Chinese beverage chain Luckin Coffee on Monday announced that the company has successfully completed the restructuring of financial debt and has emerged from bankruptcy proceedings under United States code. As a result, Luckin Coffee is no longer subject to bankruptcy or insolvency proceedings in any jurisdiction.
“Today marks a new beginning for Luckin Coffee,” said Guo Jinyi, Chairman and CEO of the company. “We will endeavor to continuously enhance our governance and internal controls and improve our product and service offerings.”
Luckin Coffee has fought a long battle to recover. According to a financial report released not long ago, total net revenues in fiscal year 2021 were 7.9653 billion yuan ($1.2499 billion), representing an increase of 97.5% from 4.0334 billion in fiscal year 2020.
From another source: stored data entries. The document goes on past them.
(** * Peripheral register emulation: hw/misc/peripheral-register.c

    A shallow embedding of the register object of the peripheral emulation
    layer: the value accessor, the byte-granular read and write callbacks,
    the bitfield validation pass, the compilation of the [follows],
    [cleared_by] and [set_by] relationships into the [auto_bits] table, and
    the reset callback.

    Conventions.
    - A [uint64_t] is a [Z] in [0, 2^64); the wrap-around of [~] and [<<] is
      written out ([not64], [shl64]).  [uint32_t] arithmetic on byte offsets
      is wrapped by [u32].
    - The object tree is reduced to what the callbacks look at: the register
      state owns the ordered list of its children that descend from the
      bitfield type ([object_child_foreach] visits them in that order and
      stops at the first callback that returns non-zero).
    - C behaviour the standard leaves undefined and for which no result can
      be named (an index outside a fixed-size array, [strcmp] on a null
      pointer) is a [Fault].  A shift whose count is outside [0, 63] is
      undefined as well, but machines give it a value; that value is a
      parameter of the model ([shl_ub], [shr_ub]), instantiated below with
      what x86-64 and AArch64 compute. *)

From Stdlib Require Import ZArith List String Bool Lia Btauto.
From stdpp Require Import base list.
From coqutil Require Import Z.bitblast.

Local Open Scope Z_scope.

(** ** Machine integers *)

Definition wrap64 (x : Z) : Z := Z.land x (Z.ones 64).
Definition not64 (x : Z) : Z := wrap64 (Z.lnot x).
Definition u32 (x : Z) : Z := x mod 2 ^ 32.

Definition UINT64_MAX : Z := 0xFFFFFFFFFFFFFFFF.

(** ** Outcomes of the callbacks *)

(** The errors [error_setg] builds; [target] is the [to_find_bifi] pointer
    the message prints, which the code can leave null. *)
Inductive config_error : Type :=
| ErrOverlap (bifi reg : string)
| ErrFollowsMissing (bifi reg : string) (target : option string)
| ErrClearedByMissing (bifi reg : string) (target : option string)
| ErrSetByMissing (bifi reg : string) (target : option string).

Definition show_ptr (s : option string) : string :=
  match s with Some t => t | None => "(null)" end.

Definition newline : string := String (Ascii.ascii_of_nat 10) EmptyString.

(** The text of the message, as the format strings of the source give it. *)
Definition error_message (e : config_error) : string :=
  match e with
  | ErrOverlap b r =>
      "Bitfield " ++ b ++ " of register " ++ r ++ "  overlaps with other bitfield."
        ++ newline
  | ErrFollowsMissing b r t =>
      "Bitfield " ++ b ++ " of register " ++ r ++ " follows missing "
        ++ show_ptr t ++ " bitfield." ++ newline
  | ErrClearedByMissing b r t =>
      "Bitfield " ++ b ++ " of register " ++ r ++ " cleared by missing "
        ++ show_ptr t ++ " bitfield." ++ newline
  | ErrSetByMissing b r t =>
      "Bitfield " ++ b ++ " of register " ++ r ++ " set by missing "
        ++ show_ptr t ++ " bitfield." ++ newline
  end%string.

Inductive fault : Type :=
| OutOfBounds      (* an index outside a fixed-size array *)
| NullDereference. (* strcmp on a null pointer *)

Inductive outcome (A : Type) : Type :=
| Done (a : A)
| ConfigError (e : config_error)
| Fault (f : fault).
Arguments Done {A} a.
Arguments ConfigError {A} e.
Arguments Fault {A} f.

Definition bind {A B : Type} (m : outcome A) (k : A -> outcome B) : outcome B :=
  match m with
  | Done a => k a
  | ConfigError e => ConfigError e
  | Fault f => Fault f
  end.

Notation "'step' x <- m 'in' k" := (bind m (fun x => k))
  (at level 10, x name, m at level 100, k at level 200).

(** ** Data model *)

Inductive auto_bits_type : Type :=
| PERIPHERAL_REGISTER_AUTO_BITS_TYPE_FOLLOWS
| PERIPHERAL_REGISTER_AUTO_BITS_TYPE_CLEARED_BY
| PERIPHERAL_REGISTER_AUTO_BITS_TYPE_SET_BY.
(** * Scheduling core of the workflow engine: a shallow embedding

    The development follows the Python sources under [airflow/models]:
    [__init__.py] ([clear_task_instances]), [dag.py] ([DAG]), [dag_bag.py]
    ([DagBag]), [pool.py] ([Pool]) and [x_com.py] ([XCom]).  Every Python
    class becomes a module holding a record for its attributes and one
    function per method; the database session is an explicit store that is
    threaded through the calls, and a raised exception is a value of
    [result].  The first part of the file holds the definitions, the second
    part the statements proved about them. *)

From Stdlib Require Import ZArith Lia.
From stdpp Require Import gmap strings list fin_maps sorting.

(* ===================================================================== *)
(** * Part I: definitions                                                 *)
(* ===================================================================== *)

(** ** Python values shared by all modules *)

(** Exceptions that the modelled code raises. *)
Inductive exn : Type :=
| AirflowException (msg : string)
| OverflowError (msg : string)
| ValueError (msg : string)
| IOError (msg : string).

(** The outcome of a call: a returned value or a raised exception. *)
Inductive result (A : Type) : Type :=
| Ok (a : A)
| Raise (e : exn).
Arguments Ok {A} a.
Arguments Raise {A} e.

(** Sequencing: an exception raised by the first call is propagated. *)
#[global] Instance result_bind : MBind result := λ A B k m,
  match m with
  | Ok a => k a
  | Raise e => Raise e
  end.

(** [for x in l: x' = f(x)] collecting the results, stopping at the first
    exception. *)
Fixpoint mapM {A B : Type} (f : A -> result B) (l : list A) : result (list B) :=
  match l with
  | [] => Ok []
  | a :: l' => b ← f a; bs ← mapM f l'; Ok (b :: bs)
  end.

(** A loop [for x in l: acc = f(acc, x)] whose body may raise. *)
Fixpoint foldM {A B : Type} (f : B -> A -> result B) (acc : B) (l : list A)
  : result B :=
  match l with
  | [] => Ok acc
  | a :: l' => acc' ← f acc a; foldM f acc' l'
  end.

(** A [bytes] value. *)
Definition bytes : Type := list Byte.byte.

(** Truth value of a Python string: the empty string is false. *)
Definition str_truthy (s : string) : bool :=
  match s with
  | EmptyString => false
  | String _ _ => true
  end.

(** Truth value of an [Optional[str]]. *)
Definition opt_str_truthy (o : option string) : bool :=
  match o with
  | None => false
  | Some s => str_truthy s
  end.

(** ** Task-instance states *)

Module State.

(** Modelled from the spec: [airflow.utils.state.State] is imported by every
    source file but is not among them.  The states are the ones of the
    instance state machine (section 4.2); [NONE] is Python's [None]. *)
Inductive t : Type :=
| NONE | SCHEDULED | QUEUED | RUNNING | SUCCESS | FAILED | SHUTDOWN
| UP_FOR_RETRY | SKIPPED.

#[global] Instance eq_dec : EqDecision t.
Proof. solve_decision. Defined.

(** Modelled from the spec: the states of a DagRun (section 3), the value
    of [State.dag_states]. *)
Definition dag_states : list t := [SUCCESS; RUNNING; FAILED].

End State.

(** ** Rows of the persisted state *)

Module TaskInstance.

(** Modelled from the spec: [airflow.models.task_instance] is not among the
    sources; the attributes are those of the persisted layout (section 6)
    that the modelled functions read or write.  Dates are instants, counted
    in microseconds. *)
Record t : Type := mk {
  dag_id : string;
  task_id : string;
  execution_date : Z;
  state : State.t;
  try_number : Z;
  max_tries : Z;
  job_id : option Z;
  pool : option string }.

Definition set_state (s : State.t) (ti : t) : t :=
  mk (dag_id ti) (task_id ti) (execution_date ti) s (try_number ti)
     (max_tries ti) (job_id ti) (pool ti).

Definition set_max_tries (m : Z) (ti : t) : t :=
  mk (dag_id ti) (task_id ti) (execution_date ti) (state ti) (try_number ti)
     m (job_id ti) (pool ti).

(** The composite primary key. *)
Definition same_key (a b : t) : bool :=
  bool_decide (dag_id a = dag_id b) && bool_decide (task_id a = task_id b)
  && bool_decide (execution_date a = execution_date b).

End TaskInstance.

Module BaseJob.

(** Modelled from the spec: [airflow.jobs.BaseJob] is not among the sources;
    a job record has an id and a state (section 4.2). *)
Record t : Type := mk {
  id : Z;
  state : State.t }.

End BaseJob.

Module DagRun.

(** Modelled from the spec: [airflow.models.dag_run] is not among the
    sources; the attributes are those of the persisted layout (section 6). *)
Record t : Type := mk {
  dag_id : string;
  execution_date : Z;
  run_id : string;
  state : State.t;
  external_trigger : bool;
  start_date : option Z }.
(** ** [std::vector<T>] *)

Definition empty {A} (v : list A) : bool :=
  match v with [] => true | _ :: _ => false end.

(** [v.back()], guarded by [empty] wherever the source calls it. *)
Definition back {A} (v : list A) : option A := last v.

Definition push_back {A} (v : list A) (x : A) : list A := v ++ [x].

(** [v.pop_back()]: undefined on an empty vector. *)
Definition pop_back {A} (v : list A) : outcome (list A) :=
  if empty v then Undefined else Returns (removelast v).

(** [v.resize(n)] on a vector of pointers: new slots are null. *)
Definition resize (n : nat) (v : list Address) : list Address :=
  take n v ++ replicate (n - length v) null.

(** ** Trimming: [StackAnalyzer::trim_to_current_stack_frame] *)

(** The loop condition
    [not current.stack_addrs.empty() and not this->stack_addrs.empty()]. *)
Definition trim_cond (this current : list Address) : bool :=
  negb (empty current) && negb (empty this).

Inductive iteration : Type :=
| Break
| Continue (this current : list Address).

(** One execution of the loop body. *)
Definition trim_body (this current : list Address) : outcome iteration :=
  if bool_decide (back this ≠ back current) then Returns Break
  else this' ← pop_back this;
       current' ← pop_back current;
       Returns (Continue this' current').
(** * Forum.PRCF user management: profiles, usernames, roles and TOTP setup

    A shallow embedding of the repository's user-management code:

    - [usernameFormSchema]   (src/components/profile/UsernameEditForm.tsx)
    - [update_username]      (supabase/migrations/add_update_username_rpc.sql)
    - [set_totp_enabled]     (supabase/migrations/add_totp_related_profile_settings.sql)
    - [useAuth]              (hooks/useAuth)
    - [TotpSetupDialog]      (src/components/profile/TotpSetupDialog.tsx)
    - [handleDisableTotp]    (ProfilePage)
    - the create-user Edge Function.

    Text is a list of Unicode code points.  The database table [profiles]
    is a finite map from the primary key [id] to the remaining columns. *)

From Stdlib Require Import String Ascii.
From stdpp Require Import gmap list fin_maps.

Local Open Scope N_scope.

(** ** Text *)

Module Text.

(** A text value is its sequence of code points. *)
Abbreviation text := (list N).

(** A string literal of the source, byte by byte.  The literals the code
    compares with are ASCII, where bytes and code points are the same; the
    others are messages that are only passed on. *)
Definition txt (s : string) : text :=
  map N_of_ascii (list_ascii_of_string s).
Arguments txt : simpl never.
(* ================================================================== *)
(** ** The monad of handlers: state plus exceptions *)
(* ================================================================== *)

(** A handler either completes normally or throws; in both cases the world
    keeps the mutations made so far, as in JavaScript. *)
Inductive Completion (A : Type) :=
| Normal (a : A)
| Throw (err : string).
Arguments Normal {A} a.
Arguments Throw {A} err.

Definition M (A : Type) : Type := World -> Completion A * World.

Definition ret {A} (a : A) : M A := fun w => (Normal a, w).

Definition bind {A B} (m : M A) (k : A -> M B) : M B :=
  fun w =>
    match m w with
    | (Normal a, w') => k a w'
    | (Throw e, w') => (Throw e, w')
    end.

Definition throw {A} (e : string) : M A := fun w => (Throw e, w).
Definition gets {A} (f : World -> A) : M A := fun w => (Normal (f w), w).
Definition modify (f : World -> World) : M unit := fun w => (Normal tt, f w).

Declare Scope js_scope.
Delimit Scope js_scope with js.
Notation "x <- m ;; k" := (bind m (fun x => k))
  (at level 61, m at next level, right associativity) : js_scope.
Notation "m ;; k" := (bind m (fun _ => k))
  (at level 61, right associativity) : js_scope.
Open Scope js_scope.

(** The world a handler leaves behind, and whether it completed normally. *)
Definition exec {A} (m : M A) (w : World) : World := snd (m w).

Definition completes {A} (m : M A) (w : World) : bool :=
  match fst (m w) with Normal _ => true | Throw _ => false end.

(** [r ?. f] is optional chaining: nothing happens on null or undefined.
    [r !. f] is the plain member access, which throws there. *)
Definition optional_chain (r : ref) (f : ref -> M unit) : M unit :=
  match r with
  | None => ret tt
  | Some _ => f r
  end.

Definition member (r : ref) (f : ref -> M unit) : M unit := f r.

Notation "r ?. f" := (optional_chain r f) (at level 40, f at level 10).
Notation "r !. f" := (member r f) (at level 40, f at level 10).

Definition TypeError : string := "TypeError".

(** DOM primitives; each throws a TypeError on null or undefined. *)
Definition on_node (f : Element -> Element) (r : ref) : M unit :=
  match r with
  | None => throw TypeError
  | Some n => modify (fun w => set_dom (update_node n f (dom w)) w)
  end.

Definition classList_add (cs : list string) : ref -> M unit :=
  on_node (el_add_classes cs).
Definition classList_remove (cs : list string) : ref -> M unit :=
  on_node (el_remove_classes cs).
Definition classList_toggle (c : string) : ref -> M unit :=
  on_node (el_toggle_class c).
Definition setAttribute (k v : string) : ref -> M unit :=
  on_node (el_set_attr k v).
Definition set_innerHTML (h : Markup) : ref -> M unit :=
  on_node (el_set_html h).

Definition classList_contains (c : string) (r : ref) : M bool :=
  match r with
  | None => throw TypeError
  | Some n => gets (fun w => node_has_class w n c)
  end.

(** [el.focus()]: the element becomes [document.activeElement]. *)
Definition focus (r : ref) : M unit :=
  match r with
  | None => throw TypeError
  | Some n => modify (set_activeElement (Some n))
  end.

(** [list[i]] on a NodeList: [undefined] out of range, TypeError when the
    list itself is undefined. *)
Definition index (l : option (list node)) (i : nat) : M ref :=
  match l with
  | None => throw TypeError
  | Some ns => ret (nth_error ns i)
  end.

(** [...list] inside an array literal. *)
Definition spread (l : option (list node)) : M (list ref) :=
  match l with
  | None => throw TypeError
  | Some ns => ret (map Some ns)
  end.

(** [window.scrollTo(0, y)]. *)
Definition scrollTo (y : Z) : M unit := modify (set_scrollY y).

Definition preventDefault : M unit := modify (set_defaultPrevented true).

Definition console_warn (msg : string) : M unit :=
  modify (fun w => set_console (console w ++ [Warn msg]) w).
Definition console_log (msg : string) : M unit :=
  modify (fun w => set_console (console w ++ [Log msg]) w).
GAAP operating losses in fiscal year 2021 were 539.1 million yuan ($84.6 million), representing a significant reduction in operating losses from 2.5873 billion in fiscal year 2020. Average monthly transacting customers in the fourth quarter totaled 16.2 million, representing an increase of 67.1% from 2020, setting a record high.
In addition to the firm’s steadily improving financial figures, Guo Jinyi wrote in an internal letter to employees in February this year that store expansion has entered the operation stage of “high quality and refinement.” In 2021, Luckin Coffee launched a total of 113 new ready-made drinks throughout the year. In January 2022 alone, Luckin had opened about 360 new stores. On Monday morning, Luckin and Coconut Palm Group Co., Ltd. jointly announced their annual new product, the “Coconut Cloud Latte,” which became a hot topic on Chinese social media.
In January this year, the Financial Times reported that Luckin Coffee was considering re-listing on Nasdaq, possibly as soon as the end of this year. If the firm can return to the Nasdaq, the abundant cash flow and financing would reduce obstacles to its continuous expansion. However, Luckin Coffee has so far denied plans to relist.